Spello sits at the base of Monte Subasio (though not considered a real mountain by Alpine Italians…) between Foligno and Assisi. With a population of just 8,500, the city is encircled by the original Roman walls and surrounded by lush, fertile fields that grow olive oil, Spello’s most famous export.
Though there is a lot to see (Spello is the Umbrian city with the most preserved monuments from Roman rule), for me a town as characteristic as Spello is best seen by simply walking. Maybe occasionally sitting. So, I cannot tell you the best church to visit, the name of the main shopping road or even where the Town Hall is. What I can tell you is what I saw walking.
I can tell you that the streets of Spello are so narrow, you have to step on doorsteps, flattening yourself against a stranger’s front door, to allow the cars to pass.
I can tell you that the locals talked with us more, and more naturally, than any other city I’ve ever visited in Italy, despite the fact that there are quite a few tourists who visit.
I can tell you that the city seems to be filled with cats who twirl between legs for love, run under church alcoves or sunbath in between balcony railings.
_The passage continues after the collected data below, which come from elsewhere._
Lemma docFrequencies_lookup (tds : list (list string)) (t : string) :
  default 0%nat (calculateDocFrequencies tds !! t)
  = List.length (List.filter (fun tokens => bool_decide (t ∈ tokens)) tds).
Proof.
  unfold calculateDocFrequencies.
  enough (H : forall m,
    default 0%nat
      (fold_left (fun df tokens =>
         fold_left countUp (elements (list_to_set tokens : gset string)) df)
         tds m !! t)
    = (default 0%nat (m !! t)
       + List.length (List.filter (fun tokens => bool_decide (t ∈ tokens)) tds))%nat)
    by (rewrite H, lookup_empty; reflexivity).
  induction tds as [|tokens tds IH]; intros m; simpl; [lia|].
  rewrite IH, fold_countUp_lookup, count_occ_NoDup.
  - assert (Hiff : t ∈ elements (list_to_set tokens : gset string) <-> t ∈ tokens).
    { now rewrite elem_of_elements, elem_of_list_to_set. }
    rewrite (bool_decide_ext _ _ Hiff).
    destruct (bool_decide (t ∈ tokens)); simpl; lia.
  - apply NoDup_ListNoDup, NoDup_elements.
Qed.

Lemma fold_total_length (tds : list (list string)) (n : nat) :
  fold_left (fun sum tokens => (sum + List.length tokens)%nat) tds n
  = (n + list_sum (List.map (@List.length string) tds))%nat.
Proof.
  revert n. induction tds as [|tokens tds IH]; intros n; simpl; [lia|].
  rewrite IH. lia.
Qed.

Lemma avgDocLength_new (docs : list Document) :
  avgDocLength (new docs) = BM25Spec.avgDocLen docs.
Proof.
  unfold new, calculateAvgDocLength, BM25Spec.avgDocLen, BM25Spec.docLen. simpl.
  rewrite fold_total_length, length_map, List.map_map. simpl.
  set (total := list_sum (List.map (fun x => List.length (tokenize (content x))) docs)).
  destruct docs as [|d docs]; [reflexivity|].
  change (List.length (d :: docs) =? 0)%nat with false. cbv iota.
  assert (HN : (INR (List.length (d :: docs)) > 0)%R)
    by (apply lt_0_INR; simpl; lia).
  destruct (Req_dec_T (INR total / INR (List.length (d :: docs))) 0) as [Hz|Hnz].
  - assert (Ht : INR total = 0%R).
    { apply (Rmult_eq_compat_r (INR (List.length (d :: docs)))) in Hz.
      rewrite Rmult_0_l in Hz. rewrite <- Hz. field. lra. }
    change 0%R with (INR 0) in Ht. apply INR_eq in Ht. now rewrite Ht.
  - destruct (Nat.eqb_spec total 0) as [Ht|Ht]; [|reflexivity].
    exfalso. apply Hnz. rewrite Ht. simpl. lra.
Qed.

Lemma avgDocLen_pos (docs : list Document) : (0 < BM25Spec.avgDocLen docs)%R.
Proof.
  unfold BM25Spec.avgDocLen.
  set (total := list_sum (List.map BM25Spec.docLen docs)).
  assert (Hle : (total = 0)%nat \/ (0 < List.length docs)%nat).
  { destruct docs; [now left | right; simpl; lia]. }
  destruct (Nat.eqb_spec total 0) as [Ht|Ht]; [lra|].
  destruct Hle as [Hle|Hle]; [contradiction|].
  apply Rdiv_lt_0_compat; apply lt_0_INR; lia.
Qed.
And that the balconies seem to compete with one another: which is the most beautiful, which has the most flowers, the most decorations, the strangest combinations. Their decorations overflow into the streets, making the narrow pathways even narrower, like a secret garden.
Perhaps I haven’t seen enough of Italy, or even Spello, to be able to claim it as il più bello borgo di Italia, but the views, architecture and atmosphere certainly make it close.